Object.defineProperty
Redefine each property with a getter/setter. The setter fires your callback.
function defineReactive(obj, key, val) {
Object.defineProperty(obj, key, {
get() {
return val;
},
set(newVal) {
if (newVal !== val) {
val = newVal;
notify(); // ← trigger update
}
}
});
}
The problem: Can't detect new properties. obj.newProp = 'x' doesn't trigger anything because the getter/setter was never defined for newProp. Vue 2 needed Vue.set() as a workaround.
Proxy
Wrap the entire object in a trap. Intercept all property access—get, set, delete, even in checks.
const state = new Proxy(data, {
set(target, prop, value) {
target[prop] = value;
onUpdate(prop); // ← THE MAGIC
return true;
},
get(target, prop) {
return target[prop];
}
});
The win: Works with new properties. Works with deletions. Works with arrays. No special methods needed.
qrazy's implementation
Here's the actual code from qrazy.js:
function reactive(data, onUpdate) {
return new Proxy(data, {
set(target, prop, value) {
target[prop] = value;
onUpdate(prop);
return true;
},
get(target, prop) {
return target[prop];
}
});
}
That's it. 11 lines. When you write state.count = 5, the Proxy's set trap fires, which calls onUpdate('count'), which triggers all the DOM bindings that care about count.
The array problem
Arrays are tricky. arr[0] = 'x' triggers the Proxy's set trap. But arr.push('x') doesn't—it calls a method, not a setter.
qrazy's solution: intercept the method calls.
function deepReactive(data, onUpdate) {
if (Array.isArray(data)) {
return new Proxy(data, {
get(target, prop) {
// Intercept mutating methods
if (['push', 'pop', 'splice', ...].includes(prop)) {
return (...args) => {
const result = Array.prototype[prop].apply(target, args);
onUpdate('length'); // ← notify on mutation
return result;
};
}
return target[prop];
}
});
}
return reactive(data, onUpdate);
}
When you call todos.push({...}), you're actually calling our wrapper function, which calls the real push, then triggers an update.

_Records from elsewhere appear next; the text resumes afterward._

Lemma walk_app f d l l' : walk f d (l ++ l') = (d' ← walk f d l; walk f d' l').
Proof. revert d. induction l as [|nm l IH]; intros d; [done|]. simpl. destruct (entry f d nm); [apply IH|done]. Qed.

Lemma walk_node f d l n : mf_ok f -> is_node f d -> walk f d l = Some n -> is_node f n.
Proof.
  intros Hok. revert d. induction l as [|nm l IH]; intros d Hd; simpl; [by intros [= <-]|].
  destruct (entry f d nm) as [d'|] eqn:E; [|done]. apply IH. by eapply entry_law.
Qed.

(** The buffers that hold the names, in order. *)
Lemma holds_Forall2 parts cs k :
  holds parts 0 cs -> 0 <= k <= zlen cs ->
  Forall2 (fun b nm => cstr_of b = Some nm) (take (Z.to_nat k) parts) (take (Z.to_nat k) cs).
Proof.
  intros Hh Hk. unfold zlen in Hk. apply Forall2_same_length_lookup_2.
  - rewrite !length_take. assert (Hlen : forall j, (j < length cs)%nat -> (j < length parts)%nat).
    { intros j Hj. destruct (lookup_lt_is_Some_2 cs j Hj) as [nm Hnm].
      destruct (Hh (Z.of_nat j) nm) as (b & Hb & _); [by rewrite arr_nat|].
      apply arr_range in Hb. unfold zlen in Hb. lia. }
    destruct (decide (length cs = 0)%nat) as [E|]; [lia|]. specialize (Hlen (length cs - 1)%nat). lia.
  - intros j b nm [Hb Hj]%lookup_take_Some [Hnm _]%lookup_take_Some.
    destruct (Hh (Z.of_nat j) nm) as (b' & Hb' & Hs); [by rewrite arr_nat|].
    rewrite Z.add_0_l, arr_nat in Hb'. congruence.
Qed.

(** What [resolve_path] leaves in the buffer for the last name. *)
Definition leaf_of (path : list Z) (b : list Z) : list Z :=
  match last (components path) with
  | Some nm => copy_name b (Some nm)
  | None => upd b 0 0
  end.

Lemma removelast_take {A} (l : list A) : removelast l = take (length l - 1) l.
Proof.
  induction l as [|x [|y l] IH]; [done|done|]. change (x :: removelast (y :: l) = x :: take (length l) (y :: l)).
  rewrite IH. simpl. by rewrite Nat.sub_0_r.
Qed.

Lemma parts0_ok : parts_ok parts0.
Proof. intros i b [-> _]%arr_elem%elem_of_replicate. done. Qed.

(** The split of the path in [resolve_path]. *)
Lemma split_parts path : Forall (fun c => c <> 0) path -> exists r parts,
  fs_path_split (Some path) 16 parts0 = Done r parts /\
  if zlen (components path) <=? 16 then r = zlen (components path) /\ holds parts 0 (components path)
  else r = NM_ERR NM_EFAIL.
Proof.
  intros Hp. assert (Hw : wp (fs_path_split (Some path) 16) (fun r parts =>
    if zlen (components path) <=? 16 then r = zlen (components path) /\ holds parts 0 (components path)
    else r = NM_ERR NM_EFAIL) parts0).
  { unfold fs_path_split. cbn [Z.leb Z.compare].
    apply wp_split_loop; [done|done|lia|done|apply parts0_ok|..]; rewrite Z.add_0_l; intros parts' _ Hle;
      destruct (Z.leb_spec (zlen (components path)) 16); done || lia. }
  apply wp_done in Hw as (r & parts & E & H). by exists r, parts.
Qed.

Lemma holds_last parts cs nm : holds parts 0 cs -> last cs = Some nm ->
  exists b, arr parts (zlen cs - 1) = Some b /\ cstr_of b = Some nm.
Proof.
  intros Hh Hl. rewrite last_lookup in Hl.
  assert (0 < length cs)%nat by (destruct cs; simpl in *; [done|lia]).
  apply (Hh (zlen cs - 1)). unfold zlen. replace (Z.of_nat (length cs) - 1) with (Z.of_nat (pred (length cs))) by lia.
  by rewrite arr_nat.
Qed.

Lemma wp_resolve s path parent_only leaf (Q : option Z * option (list Z) -> vfs F -> Prop) :
  vfs_inv s -> Forall (fun c => c <> 0) path ->
  match target s path parent_only with
  | Some n => Q (Some n, leaf_of path <$> leaf) s
  | None => Q (None, leaf) s
  end -> wp (resolve_path (Some path) parent_only leaf) Q s.
Proof.
  intros Hi Hp HQ. destruct (vi_fs _ Hi) as [fsn Hfs]. unfold resolve_path, target in *.
  wp_step. apply wp_fs_lock; [apply Hi|]. do 4 wp_step. cbn [root_fs root_vnode set_fs_lock]. rewrite Hfs, (vi_root _ Hi).
  wp_step. unfold fs_unlock. wp_step. rewrite fs_relock by apply Hi.
  assert (Habs : bool_decide (head path = Some SLASH) = (default 0 (head path) =? SLASH)).
  { case_bool_decide as E; [by rewrite E|]. destruct path as [|c path]; [done|]. simpl in *.
    symmetry. apply Z.eqb_neq. congruence. }
  rewrite Habs in HQ. destruct (_ =? SLASH); cbn [negb andb] in *; [|by apply wp_ret].
  destruct (split_parts path Hp) as (r & parts & -> & Hr). set (cs := components path) in *.
  destruct (Z.leb_spec (zlen cs) 16); [|subst r; by apply wp_ret].
  destruct Hr as [-> Hh]. assert (0 <= zlen cs) by (unfold zlen; lia).
  destruct (Z.ltb_spec (zlen cs) 0); [lia|]. unfold leaf_of in HQ. fold cs in HQ.
  destruct (Z.eqb_spec (zlen cs) 0) as [E0|Hne].
  { apply wp_ret. assert (cs = []) as E by (destruct cs; unfold zlen in E0; simpl in *; [done|lia]).
    rewrite E in HQ. by destruct parent_only. }
  cbv zeta. set (limit := if parent_only then zlen cs - 1 else zlen cs).
  assert (Hcs : (if parent_only then removelast cs else cs) = take (Z.to_nat limit) cs).
  { unfold limit, zlen. destruct parent_only; [rewrite removelast_take; f_equal; lia|by rewrite firstn_all2 by lia]. }
  rewrite Hcs in HQ. assert (Hlim : 0 <= limit <= zlen cs) by (unfold limit; destruct parent_only; lia).
  assert (Hwalk : forall Q' : option Z -> vfs F -> Prop, Q' (walk (nodefs s) mf_root (take (Z.to_nat limit) cs)) s ->
    wp (if 0 <? limit then o ← ops_of (mk_filesystem fsn (Some mf_ops)); walk_parts o mf_root (take (Z.to_nat limit) parts)
        else mret (Some mf_root)) Q' s).
  { intros Q' HQ'. destruct (Z.ltb_spec 0 limit).
    - wp_step. unfold ops_of. cbn [fs_ops]. wp_step. eapply wp_walk_parts; [apply Hi|apply root_law, Hi|by apply holds_Forall2|done].
    - apply wp_ret. replace (Z.to_nat limit) with O in HQ' by lia. done. }
  wp_step. apply Hwalk. destruct (walk _ _ _) as [n|]; [|by apply wp_ret].
  destruct leaf as [b|]; [|by apply wp_ret]. destruct (last cs) as [nm|] eqn:El.
  - destruct (holds_last _ _ _ Hh El) as (lb & Hlb & Hs). wp_step. eapply wp_rd; [done|].
    unfold rd_str. rewrite Hs. by wp_go.
  - apply last_None in El. rewrite El in Hne. done.
Qed.

(** ** Opening *)

Definition free_file (f : nm_file) : bool := negb (f_used f).

Lemma wp_alloc_fd s (Q : Z -> vfs F -> Prop) :
  zlen (fd_table s) = NM_FD_MAX ->
  match find_idx free_file (fd_table s) with
  | Some i => Q i (set_fd_table (upd (fd_table s) i (mk_file true 0 0 None)) s)
  | None => Q (NM_ERR NM_EFAIL) s
  end -> wp alloc_fd Q s.
Proof.
  intros Hl HQ. unfold alloc_fd. wp_step.
  apply (wp_for_each (fun i t => t = s /\ forall j f, 0 <= j < i -> arr (fd_table s) j = Some f -> free_file f = false)).
  - unfold NM_FD_MAX. lia.
  - split; [done|]. lia.
  - intros i t Hi [-> Hmin]. destruct (arr_lookup (fd_table s) i) as [f Hf]; [lia|].
    wp_step. eapply wp_rd; [done|]. destruct (f_used f) eqn:Hu; cbn [negb].
    + apply wp_ret. split; [done|]. intros j g Hj Hg. destruct (decide (j = i)) as [->|]; [|eapply Hmin; [|done]; lia].
      simplify_eq. unfold free_file. by rewrite Hu.
    + assert (E : find_idx free_file (fd_table s) = Some i).
      { eapply find_idx_first; [done|unfold free_file; by rewrite Hu|done]. }
      rewrite E in HQ. wp_step. eapply wp_modify_at; [done|]. wp_go. done.
  - intros t [-> Hmin]. assert (E : find_idx free_file (fd_table s) = None).
    { apply find_idx_None. intros f [j Hj]%elem_arr. eapply Hmin; [|done]. apply arr_range in Hj. lia. }
    rewrite E in HQ. by apply wp_ret.
Qed.

(** A directory entry more keeps every walk that succeeded. *)
Lemma walk_grow f f' d nm n e l m :
  entry f d nm = None ->
  (forall d' nm', entry f' d' nm' = if bool_decide (d' = d /\ nm' = nm) then Some n else entry f d' nm') ->
  walk f e l = Some m -> walk f' e l = Some m.
Proof.
  intros Hno He. revert e. induction l as [|x l IH]; intros e; simpl; [done|].
  rewrite He. case_bool_decide as E; [destruct E as [-> ->]; by rewrite Hno|].
  destruct (entry f e x); [apply IH|done].
Qed.

Lemma components_split path nm : last (components path) = Some nm ->
  components path = removelast (components path) ++ [nm].
Proof.
  intros Hl. pose proof (app_removelast_last nm (l := components path)) as E. rewrite E at 1.
  - f_equal. f_equal. revert Hl. generalize (components path).
    induction l as [|x [|y l] IH]; intros Hl; [done|by injection Hl|]. by apply IH.
  - by intros E'; rewrite E' in Hl.
Qed.

(** A missing file in a directory: the walk stops at the last name. *)
Lemma target_parent s path d nm :
  target s path false = None -> target s path true = Some d -> last (components path) = Some nm ->
  entry (nodefs s) d nm = None.
Proof.
  unfold target. destruct (_ && _); [|done]. intros Hno Hd Hl.
  rewrite (components_split _ _ Hl), walk_app, Hd in Hno. simpl in Hno.
  by destruct (entry (nodefs s) d nm).
Qed.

push, pop, shift, unshift, splice, sort, reverse. Each one needs interception. Vue 2 famously couldn't handle arr[index] = value because of defineProperty limitations.
Signals vs Proxies
There's another approach gaining popularity: signals (used by Solid, Preact Signals, Angular 16+).

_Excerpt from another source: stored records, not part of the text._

Lemma wp_udp_bind s port (Q : Z -> udp -> Prop) :
  udp_inv s -> (forall r s', udp_inv s' -> binds (bags_of s) port r (bags_of s') -> Q r s') ->
  wp (udp_bind port) Q s.
Proof.
  intros Hi HQ. unfold udp_bind, binds in *. destruct (Z.eqb_spec port 0) as [->|Hne].
  { apply wp_ret. by apply HQ. }
  wp_step. apply wp_udp_lock; [apply Hi|]. wp_step. apply wp_find_port; [apply Hi|]. cbn [ports set_udp_lock].
  unfold udp_unlock. destruct (find_key port_of (ports s) port) as [i|] eqn:E.
  { apply find_key_inv in E as (p & Hp & Hu & Hat). unfold bags_of at 1 in HQ. rewrite Hat in HQ.
    wp_go. rewrite udp_unlock_same by apply Hi. by apply HQ. }
  apply find_key_none in E. assert (Eb : bags_of s port = None) by (unfold bags_of; by rewrite E). rewrite Eb in HQ.
  assert (Hfree := zlen_omap_free port_of (fun p => negb (p_used p)) (ports s)).
  assert (Hf : forall x, port_of x = None <-> negb (p_used x) = true) by (intros x; unfold port_of; by destruct (p_used x)).
  specialize (Hfree Hf). rewrite (ui_len _ Hi) in Hfree. fold (keys port_of (ports s)) in Hfree. wp_step.
  apply (wp_search (fun p => negb (p_used p)) (ports s)); [apply Hi| |].
  { intros i p Hp Hn. erewrite rd_bind by exact Hp. by rewrite Hn. }
  destruct (find_idx _ (ports s)) as [i|].
  - intros p Hp Hu. wp_step. eapply wp_rd; [done|]. rewrite Hu. pose proof (arr_range _ _ _ Hp) as Hr.
    wp_step. apply wp_wr; [done|]. wp_step. eapply wp_free_queue; [by apply arr_upd_eq|..].
    { simpl. apply (Forall_arr _ _ _ _ (ui_ports _ Hi) Hp). }
    simpl. rewrite upd_upd. do 2 wp_step. do 2 wp_step. unfold set_q, set_ports, set_udp_lock. simpl.
    apply negb_true_iff in Hu. destruct (udp_set_bind s i p port) as [Hinv Hb]; [done..|].
    unfold set_ports in Hinv, Hb. rewrite (ui_lock _ Hi) in Hinv, Hb. apply HQ; [done|].
    exists (keys port_of (ports s)). split; [by apply bound_ports|]. by rewrite (proj2 (Z.ltb_lt _ _) Hfree).
  - wp_go. rewrite udp_unlock_same by apply Hi. apply HQ; [done|]. exists (keys port_of (ports s)).
    split; [by apply bound_ports|]. rewrite Hfree. done.
Qed.

Lemma wp_rd_msg s i p j m (Q : udp_msg -> udp -> Prop) :
  arr (ports s) i = Some p -> arr (p_q p) j = Some m -> Q m s -> wp (rd_msg i j) Q s.
Proof. intros. unfold rd_msg. wp_step. eapply wp_rd; [done|]. by eapply wp_rd. Qed.

Lemma wp_wr_msg s i p j m (Q : unit -> udp -> Prop) :
  arr (ports s) i = Some p -> 0 <= j < zlen (p_q p) ->
  Q tt (set_ports (upd (ports s) i (set_q (upd (p_q p) j m) p)) s) -> wp (wr_msg i j m) Q s.
Proof.
  intros Hp [x Hx]%arr_lookup HQ. unfold wr_msg. wp_step. eapply wp_rd; [done|]. rewrite Hx.
  apply wp_wr; [by eapply arr_range|done].
Qed.

Lemma zlen_cut data len : 0 <= len <= zlen data -> zlen (cut data len) = Z.min len UDP_PAYLOAD_MAX.
Proof. intros H. unfold cut, zlen, UDP_PAYLOAD_MAX in *. rewrite length_take. lia. Qed.

(** The message that a delivery writes into the free slot [m]. *)
Definition filled (m : udp_msg) (ip port : Z) (data : list Z) : udp_msg :=
  mk_msg true ip port (zlen data) (data ++ drop (length data) (m_payload m)).
Definition tcp_listen (port : Z) : M tcp Z :=
  tcp_lock ;;
  c ← alloc_conn;
  match c with
  | None => tcp_unlock ;; mret (NM_ERR NM_EFAIL)
  | Some i =>
      mod_conn i (fun c => mk_conn (used c) (id c) TCP_LISTEN 0 port (peer_ip c) (peer_port c)
                                   (peer_id c) (rx_len c) (rx_buf c)) ;;
      c ← rd conns i;
      tcp_unlock ;;
      mret (id c)
  end.

(** A connection given back when the other one could not be allocated. *)
Definition undo_conn (c : tcp_conn) : tcp_conn :=
  mk_conn false (id c) TCP_CLOSED (local_ip c) (local_port c) (peer_ip c) (peer_port c) (-1) 0 (rx_buf c).

(** The end of [tcp_connect], once both connections are allocated. *)
Definition link_ends (dst_ip dst_port src_port cli srv : Z) : M (tcp * net) Z :=
  on_own (mod_conn cli (fun c => mk_conn (used c) (id c) TCP_ESTABLISHED 0 src_port dst_ip dst_port
                                         (peer_id c) (rx_len c) (rx_buf c))) ;;
  on_own (mod_conn srv (fun c => mk_conn (used c) (id c) TCP_SYN_RECV dst_ip dst_port dst_ip src_port
                                         (peer_id c) (rx_len c) (rx_buf c))) ;;
  s ← on_own (rd conns srv);
  on_own (mod_conn cli (fun c => mk_conn (used c) (id c) (state c) (local_ip c) (local_port c) (peer_ip c)
                                         (peer_port c) (id s) (rx_len c) (rx_buf c))) ;;
  c ← on_own (rd conns cli);
  on_own (mod_conn srv (fun d => mk_conn (used d) (id d) (state d) (local_ip d) (local_port d) (peer_ip d)
                                         (peer_port d) (id c) (rx_len d) (rx_buf d))) ;;
  on_net net_stats_note_tcp_conn ;;
  c ← on_own (rd conns cli);
  on_own tcp_unlock ;;
  mret (id c).

Definition tcp_connect (dst_ip dst_port src_port : Z) : M (tcp * net) Z :=
  on_own tcp_lock ;;
  l ← on_own (find_listener dst_port);
  match l with
  | None => on_own tcp_unlock ;; mret (NM_ERR NM_EFAIL)
  | Some _ =>
      cli ← on_own alloc_conn;
      srv ← on_own alloc_conn;
      match cli, srv with
      | Some cli, Some srv =>
          link_ends dst_ip dst_port src_port cli srv
      | _, _ =>
          match cli with Some i => on_own (mod_conn i undo_conn) | None => mret tt end ;;
          match srv with Some i => on_own (mod_conn i undo_conn) | None => mret tt end ;;
          on_own tcp_unlock ;;
          mret (NM_ERR NM_EFAIL)
      end
  end.

Definition is_pending (port : Z) (c : tcp_conn) : bool :=
  used c && bool_decide (state c = TCP_SYN_RECV) && (local_port c =? port).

// Proxy-based (Vue, qrazy)
const state = reactive({ count: 0 });
state.count++; // triggers update
// Signal-based (Solid)
const [count, setCount] = createSignal(0);
setCount(count() + 1); // triggers update
The difference:
- Proxies are coarse-grained. Any property change triggers a check of all bindings.
- Signals are fine-grained. Each signal knows exactly which DOM nodes depend on it.

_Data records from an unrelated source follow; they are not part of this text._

(* ===== verification/Ip.v ===== *)
(** * Received frames ([net_input_frame] of [kernel/net/net.c],
    [kernel/net/ipv4.c], [kernel/net/icmp.c])

    A frame is taken apart into its headers and handed to the protocol it is
    for. The bytes come from outside, so nothing is assumed of them. *)

From S2P Require Import Prelude Table Net Arp Udp Tcp.
Import Net.

Module Ip.

(** The whole stack: the interface and the tables of the protocols. *)
Record stack := mk_stack { k_net : net; k_arp : Arp.arp; k_udp : Udp.udp; k_tcp : Tcp.tcp }.

Definition on_if {A} (c : M net A) : M stack A :=
  lift_to k_net (fun n s => mk_stack n (k_arp s) (k_udp s) (k_tcp s)) c.
Definition on_arp {A} (c : M Arp.arp A) : M stack A :=
  lift_to k_arp (fun a s => mk_stack (k_net s) a (k_udp s) (k_tcp s)) c.
Definition on_udp {A} (c : M (Udp.udp * net) A) : M stack A :=
  lift_to (fun s => (k_udp s, k_net s)) (fun t s => mk_stack t.2 (k_arp s) t.1 (k_tcp s)) c.
Definition on_tcp {A} (c : M (Tcp.tcp * net) A) : M stack A :=
  lift_to (fun s => (k_tcp s, k_net s)) (fun t s => mk_stack t.2 (k_arp s) (k_udp s) t.1) c.

(** ** ICMP *)

Definition icmp_send_echo (dst_ip ident seq : Z) (payload : option (list Z)) (len : Z) : M net Z :=
  net_stats_note_icmp_req ;; net_stats_note_icmp_rep ;; mret 0.

Definition icmp_input (src_ip dst_ip : Z) (payload : option (list Z)) (len : Z) : M net unit :=
  match payload with
  | None => mret tt
  | Some p =>
      if len <? 8 then mret tt else
      type ← rd (fun _ => p) 0;
      if type =? 8 then net_stats_note_icmp_req ;; net_stats_note_icmp_rep
      else if type =? 0 then net_stats_note_icmp_rep
      else mret tt
  end.

(** ** IPv4 *)

Definition rd_be32 {S} (p : list Z) (i : Z) : M S Z :=
  a ← rd (fun _ => p) i; b ← rd (fun _ => p) (i + 1); c ← rd (fun _ => p) (i + 2); d ← rd (fun _ => p) (i + 3);
  mret (Arp.be32 a b c d).

Definition ipv4_input (packet : option (list Z)) (len : Z) : M stack unit :=
  match packet with
  | None => mret tt
  | Some p =>
      if len <? 20 then mret tt else
      b0 ← rd (fun _ => p) 0;
      let ihl := u8 (Z.land b0 15 * 4) in
      if (ihl <? 20) || (len <? ihl) then mret tt else
      proto ← rd (fun _ => p) 9;
      src_ip ← rd_be32 p 12;
      dst_ip ← rd_be32 p 16;
      let payload := Some (drop (Z.to_nat ihl) p) in
      let payload_len := u16 (len - ihl) in
      if proto =? NM_IP_PROTO_ICMP then on_if (icmp_input src_ip dst_ip payload payload_len)
      else if proto =? NM_IP_PROTO_UDP then on_udp (Udp.udp_input src_ip dst_ip payload payload_len)
      else if proto =? NM_IP_PROTO_TCP then on_tcp (on_own (Tcp.tcp_input src_ip dst_ip payload payload_len))
      else mret tt
  end.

Signals are theoretically faster (no unnecessary checks), but Proxies feel more natural (just use normal objects). qrazy uses Proxies because they're simpler to understand—and for learning, simplicity wins.
Interactive demo
See the Proxy trap fire in real time:
Try it: Proxy trap logger
This demo runs on qrazy itself. View source to see the q-data, q-click, and q-for directives.
First principles
What is state? It's a value that changes over time and affects what the user sees. The fundamental question of reactivity is: how do you observe change?
Dirty checking says: poll and compare. Slow, but simple.
defineProperty says: intercept at the property level. Better, but incomplete.
Proxy says: intercept at the object level. Complete, and the right abstraction.
The Proxy API is JavaScript finally giving us the primitive we needed. Everything before it was a workaround.